Tuesday, January 18, 2011

RECENT NEWS: MY REVIEW OF "THE SHALLOWS"

THE SHALLOWS: WHAT THE INTERNET IS DOING TO OUR BRAINS. By Nicholas G. Carr. W.W. Norton & Company, 2010. 256 pages.

In the summer of 2008, the Atlantic published a piece by Nicholas Carr that tore through American literary culture. In an all too ironic twist, "Is Google Making Us Stupid?: What the Internet is doing to our brains" became an internet hit.

The twist was that even though Carr warned that the way we take in printed (or pixilated) words was changing how we processed those words, probably for the worse, scads of folks seemed to be processing his words in the old-fashioned way.

Citing research, he said internet users are "hopping from one source to another and rarely returning to any source they’d already visited," and that they "typically read no more than one or two pages of an article or book." But at least some internet users were clicking on his article and staying there for its 4,000 plus words, as evidenced by liberal quoting from the piece in thoughtful debates not only on blogs but also in print.
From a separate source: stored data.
(* ===== verification/Text.v ===== *)
(** * Text analysis (crates/rro-core/src/text.rs)

    Tokenizers, the stopword set, the Porter stemmer, the analyzer pipeline
    and highlighting. A text is its UTF-8 bytes and a character the bytes that
    encode it; which characters are alphanumeric or blank, and how a string is
    lowercased, are tables of the Rust standard library and a class here. A
    panic is [None]. *)
From S2P Require Import Prelude Utf8.
#[local] Set Default Goal Selector "!".

(** ** The standard library's tables *)

Class Unicode := {
  u_alphanumeric : bytes -> bool;
  u_whitespace : bytes -> bool;
  u_lowercase : bytes -> bytes;
}.

(** What the code relies on. *)
Class UnicodeLaws `{Unicode} : Prop := {
  u_lower_nonempty s : s <> [] -> u_lowercase s <> [];
  u_lower_ascii s : Forall (fun c => is_ascii_lowercase c = true) s -> u_lowercase s = s;
}.

(** The tables on ASCII; other characters are letters without case. *)
Definition ascii_unicode : Unicode := {|
  u_alphanumeric c := match c with [b] => is_ascii_alphanumeric b | _ => true end;
  u_whitespace c := match c with [b] => is_ascii_whitespace b || (b =? 11)%Z | _ => false end;
  u_lowercase s := map to_ascii_lowercase s;
|}.

(** [str::chars] *)
Fixpoint chars_loop (fuel : nat) (s : bytes) : list bytes :=
  match s, fuel with
  | [], _ | _, O => []
  | _, S fuel =>
      let n := match utf8_next s with Valid n | Invalid n => n end in
      take n s :: chars_loop fuel (drop n s)
  end.
Definition chars (s : bytes) : list bytes := chars_loop (length s) s.

(** [str::split]: the pieces between separators, empty ones too. *)
Fixpoint split_loop (sep : bytes -> bool) (cs : list bytes) (cur : bytes) : list bytes :=
  match cs with
  | [] => [cur]
  | c :: cs => if sep c then cur :: split_loop sep cs [] else split_loop sep cs (cur ++ c)
  end.
Definition split_words (sep : bytes -> bool) (text : bytes) : list bytes :=
  filter (fun t => t <> []) (split_loop sep (chars text) []).

(** ** Stopwords *)

Definition STOPWORDS : list bytes := map str
  ["a"; "an"; "and"; "are"; "as"; "at"; "be"; "but"; "by"; "for"; "if"; "in"; "into"; "is"; "it";
   "no"; "not"; "of"; "on"; "or"; "such"; "that"; "the"; "their"; "then"; "there"; "these";
   "they"; "this"; "to"; "was"; "will"; "with"; "what"; "how"; "why"; "when"; "where"; "who";
   "do"; "does"; "did"; "i"; "me"; "my"; "we"; "our"; "you"; "your"; "can"; "could"; "would";
   "should"; "please"; "tell"; "about"; "give"; "show"; "need"; "want"; "get"; "got"; "from";
   "than"; "also"; "just"; "am"]%string.

Definition is_stopword (token : bytes) : bool := bool_decide (token ∈ STOPWORDS).

(** ** The Porter stemmer *)

Definition vowel (c : Z) : bool :=
  (c =? ch "a")%Z || (c =? ch "e")%Z || (c =? ch "i")%Z || (c =? ch "o")%Z || (c =? ch "u")%Z.

Fixpoint is_cons (w : bytes) (i : nat) : option bool :=
  c ← w !! i;
  if vowel c then Some false
  else if (c =? ch "y")%Z then match i with O => Some true | S j => negb <$> is_cons w j end
  else Some true.

Definition measure_step (w : bytes) (st : nat * bool) (i : nat) : option (nat * bool) :=
  cons ← is_cons w i;
  Some ((if (cons : bool) && st.2 then S st.1 else st.1), negb cons).
Definition measure (w : bytes) (len : nat) : option nat :=
  fst <$> fold_opt (measure_step w) (0, false) (seq 0 len).

(** [(0..len).any(..)] *)
Fixpoint any_vowel (w : bytes) (idxs : list nat) : option bool :=
  match idxs with
  | [] => Some false
  | i :: idxs => cons ← is_cons w i; if cons : bool then any_vowel w idxs else Some true
  end.
Definition has_vowel (w : bytes) (len : nat) : option bool := any_vowel w (seq 0 len).

Definition ends_double_cons (w : bytes) (len : nat) : option bool :=
  if len <? 2 then Some false
  else
    a ← w !! (len - 1); b ← w !! (len - 2);
    if (a =? b)%Z then is_cons w (len - 1) else Some false.

Definition ends_cvc (w : bytes) (len : nat) : option bool :=
  if len <? 3 then Some false
  else
    c1 ← is_cons w (len - 3);
    if negb c1 then Some false
    else
      c2 ← is_cons w (len - 2);
      if c2 : bool then Some false
      else
        c3 ← is_cons w (len - 1);
        if negb c3 then Some false
        else
          c ← w !! (len - 1);
          Some (negb ((c =? ch "w")%Z || (c =? ch "x")%Z || (c =? ch "y")%Z)).

(** The word is kept at its length, so [w[..len]] is [w]. *)
Definition stem_before (w : bytes) (suffix : bytes) : option nat :=
  if (length suffix <=? length w) && bool_decide (drop (length w - length suffix) w = suffix)
  then Some (length w - length suffix) else None.

Definition set_suffix (w : bytes) (stem : nat) (to : bytes) : bytes := take stem w ++ to.

Fixpoint rule_table (w : bytes) (min_measure : nat) (rules : list (bytes * bytes)) : option bytes :=
  match rules with
  | [] => Some w
  | (from, to) :: rules =>
      match stem_before w from with
      | Some stem => m ← measure w stem; Some (if min_measure <? m then set_suffix w stem to else w)
      | None => rule_table w min_measure rules
      end
  end.

Definition rules (l : list (string * string)) : list (bytes * bytes) := map (fun p => (str p.1, str p.2)) l.

Definition step1a (w : bytes) : bytes :=
  match stem_before w (str "sses") with
  | Some stem => set_suffix w stem (str "ss")
  | None =>
      match stem_before w (str "ies") with
      | Some stem => set_suffix w stem (str "i")
      | None =>
          match stem_before w (str "ss") with
          | Some _ => w
          | None =>
              match stem_before w (str "s") with
              | Some stem => set_suffix w stem []
              | None => w
              end
          end
      end
  end.

Definition strip_if_vowel (w : bytes) (stem : nat) : option (bytes * bool) :=
  v ← has_vowel w stem; Some (if v : bool then (set_suffix w stem [], true) else (w, false)).

(** The word and [cleanup_1b]. *)
Definition step1b (w : bytes) : option (bytes * bool) :=
  match stem_before w (str "eed") with
  | Some stem => m ← measure w stem; Some (if 0 <? m then set_suffix w stem (str "ee") else w, false)
  | None =>
      match stem_before w (str "ed") with
      | Some stem => strip_if_vowel w stem
      | None =>
          match stem_before w (str "ing") with
          | Some stem => strip_if_vowel w stem
          | None => Some (w, false)
          end
      end
  end.

(** [matches!(w[len - 1], ..)] on a word that ends in a double consonant *)
Definition last_in (w : bytes) (cs : bytes) : option bool :=
  c ← w !! (length w - 1); Some (bool_decide (c ∈ cs)).

Definition cleanup (w : bytes) : option bytes :=
  if bool_decide (is_Some (stem_before w (str "at"))) || bool_decide (is_Some (stem_before w (str "bl")))
     || bool_decide (is_Some (stem_before w (str "iz")))
  then Some (w ++ str "e")
  else
    d ← ends_double_cons w (length w);
    undouble ← (if d : bool then negb <$> last_in w (str "lsz") else Some false);
    if undouble : bool then Some (take (length w - 1) w)
    else
      m ← measure w (length w);
      if m =? 1 then
        cvc ← ends_cvc w (length w);
        Some (if cvc : bool then w ++ str "e" else w)
      else Some w.

Definition step1c (w : bytes) : option bytes :=
  match stem_before w (str "y") with
  | Some stem => v ← has_vowel w stem; Some (if v : bool then set_suffix w stem (str "i") else w)
  | None => Some w
  end.

Definition step2_rules : list (bytes * bytes) := rules
  [("ational", "ate"); ("tional", "tion"); ("enci", "ence"); ("anci", "ance"); ("izer", "ize"); ("abli", "able");
   ("alli", "al"); ("entli", "ent"); ("eli", "e"); ("ousli", "ous"); ("ization", "ize"); ("ation", "ate");
   ("ator", "ate"); ("alism", "al"); ("iveness", "ive"); ("fulness", "ful"); ("ousness", "ous");
   ("aliti", "al"); ("iviti", "ive"); ("biliti", "ble")]%string.
Definition step3_rules : list (bytes * bytes) := rules
  [("icate", "ic"); ("ative", ""); ("alize", "al"); ("iciti", "ic"); ("ical", "ic"); ("ful", ""); ("ness", "")]%string.
Definition step4_suffixes : list bytes := map str
  ["al"; "ance"; "ence"; "er"; "ic"; "able"; "ible"; "ant"; "ement"; "ment"; "ent"; "ou";
   "ism"; "ate"; "iti"; "ous"; "ive"; "ize"]%string.

(** [best.is_none_or(|b| stem < b)] *)
Definition better (best : option nat) (stem : nat) : bool :=
  match best with None => true | Some b => stem <? b end.
Definition longest (w : bytes) (best : option nat) (from : bytes) : option nat :=
  match stem_before w from with
  | Some stem => if better best stem then Some stem else best
  | None => best
  end.

Definition step4 (w : bytes) : option bytes :=
  let best := fold_left (longest w) step4_suffixes None in
  best ← match stem_before w (str "ion") with
         | Some stem =>
             if 1 <=? stem then
               c ← w !! (stem - 1);
               Some (if ((c =? ch "s")%Z || (c =? ch "t")%Z) && better best stem then Some stem else best)
             else Some best
         | None => Some best
         end;
  match best with
  | Some stem => m ← measure w stem; Some (if 1 <? m then set_suffix w stem [] else w)
  | None => Some w
  end.

Definition step5a (w : bytes) : option bytes :=
  match stem_before w (str "e") with
  | Some stem =>
      m ← measure w stem;
      strip ← (if 1 <? m then Some true else if m =? 1 then negb <$> ends_cvc w stem else Some false);
      Some (if strip : bool then set_suffix w stem [] else w)
  | None => Some w
  end.

Definition step5b (w : bytes) : option bytes :=
  d ← ends_double_cons w (length w);
  if d : bool then
    l ← last_in w (str "l");
    if l : bool then
      m ← measure w (length w);
      Some (if 1 <? m then take (length w - 1) w else w)
    else Some w
  else Some w.

Definition porter_stem (token : bytes) : option bytes :=
  if (length token <=? 2) || negb (forallb is_ascii_lowercase token) then Some token
  else
    let w := step1a token in
    '(w, clean) ← step1b w;
    w ← (if clean : bool then cleanup w else Some w);
    w ← step1c w;
    w ← rule_table w 0 step2_rules;
    w ← rule_table w 0 step3_rules;
    w ← step4 w;
    w ← step5a w;
    w ← step5b w;
    Some (if valid_utf8 w then w else token).

Example porter_samples :
  map (fun s => porter_stem (str s))
    ["caresses"; "ponies"; "ties"; "caress"; "cats"; "feed"; "agreed"; "plastered"; "motoring"; "sing"; "conflated";
     "hopping"; "falling"; "filing"; "happy"; "sky"; "relational"; "conditional"; "rational"]%string =
  map (fun s => Some (str s))
    ["caress"; "poni"; "ti"; "caress"; "cat"; "feed"; "agre"; "plaster"; "motor"; "sing"; "conflat";
     "hop"; "fall"; "file"; "happi"; "sky"; "relat"; "condit"; "ration"]%string.
Proof. vm_compute. reflexivity. Qed.

(** ** The pipeline *)

Inductive Tokenizer : Type :=
  | Word
  | Whitespace
  | Prefix (min max : nat).

Record Analyzer : Type := mkAnalyzer {
  tokenizer : Tokenizer;
  lowercase : bool;
  stopwords : bool;
  stem : bool;
}.

Definition default_analyzer : Analyzer := mkAnalyzer Word true true false.
Definition stemming : Analyzer := mkAnalyzer Word true true true.
Definition autocomplete (min max : nat) : Analyzer := mkAnalyzer (Prefix min max) true true false.

Section analysis.
Context `{Unicode}.

Definition not_word (c : bytes) : bool := negb (u_alphanumeric c).

Definition tokenize (text : bytes) : list bytes := map u_lowercase (split_words not_word text).
Definition content_tokens (text : bytes) : list bytes :=
  filter (fun t => is_stopword t = false) (tokenize text).

(** The prefixes of one token; [min] and [max] as normalised. *)
Definition edge_prefixes (min max : nat) (tok : bytes) : list bytes :=
  let cs := chars tok in
  map (fun n => concat (take n cs)) (seq min (S (Nat.min max (length cs)) - min)) ++
  (if max <? length cs then [tok] else []).

Definition raw_tokens (t : Tokenizer) (text : bytes) : list bytes :=
  match t with
  | Word => split_words not_word text
  | Whitespace => split_words u_whitespace text
  | Prefix min max =>
      let lo := Nat.max min 1 in
      let hi := Nat.max max min in
      concat (map (edge_prefixes lo hi) (split_words not_word text))
  end.

(** The filters on one raw token. *)
Definition refine (a : Analyzer) (t : bytes) : option (list bytes) :=
  let t := if lowercase a then u_lowercase t else t in
  if stopwords a && is_stopword t then Some []
  else
    t ← (if stem a then porter_stem t else Some t);
    Some (if bool_decide (t = []) then [] else [t]).

Definition analyze (a : Analyzer) (text : bytes) : option (list bytes) :=
  (fun l => concat l) <$> mapM (refine a) (raw_tokens (tokenizer a) text).

(** ** Highlighting *)

Fixpoint surface_loop (sep : bytes -> bool) (fin : nat) (cs : list bytes) (i : nat) (start : option nat) : list (nat * nat) :=
  match cs with
  | [] => match start with Some s => [(s, fin)] | None => [] end
  | c :: cs =>
      match sep c, start with
      | false, None => surface_loop sep fin cs (i + length c) (Some i)
      | true, Some s => (s, i) :: surface_loop sep fin cs (i + length c) None
      | _, _ => surface_loop sep fin cs (i + length c) start
      end
  end.

Definition separator (t : Tokenizer) : bytes -> bool :=
  match t with Whitespace => u_whitespace | _ => not_word end.
Definition surface_tokens (text : bytes) (t : Tokenizer) : list (nat * nat) :=
  surface_loop (separator t) (length text) (chars text) 0 None.

Definition highlight_span (a : Analyzer) (text : bytes) (wanted : list bytes) (span : nat * nat) : option (list (nat * nat)) :=
  s ← slice text span.1 span.2;
  forms ← analyze a s;
  Some (if existsb (fun f => bool_decide (f ∈ wanted)) forms then [span] else []).

Definition highlight (a : Analyzer) (text query : bytes) : option (list (nat * nat)) :=
  wanted ← analyze a query;
  if bool_decide (wanted = []) then Some []
  else (fun l => concat l) <$> mapM (highlight_span a text wanted) (surface_tokens text (tokenizer a)).
End analysis.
Soon, the essay had been included in several anthologies. And Carr expanded it into The Shallows: What The Internet Is Doing to Our Brains. Presumably he expects, or at least hopes, that readers will persevere through its 200 plus pages. Book consumers, still around, if in shrinking numbers, did buy it. The Shallows has sold steadily since its release this summer.

There’s a reason. It resonates. Many of us feel that the internet has taken away as much as it has given. We can identify with the dilemma Carr faces. On the one hand, he is grateful: "Research that once required days in the stacks or periodical rooms of libraries can now be done in minutes." But after "reading and writing e-mails, scanning headlines and blog posts, following Facebook updates, watching video streams, downloading music, or just tripping lightly from link to link to link to link," he begins to feel "what the Net seems to be doing is chipping away my capacity for concentration and contemplation."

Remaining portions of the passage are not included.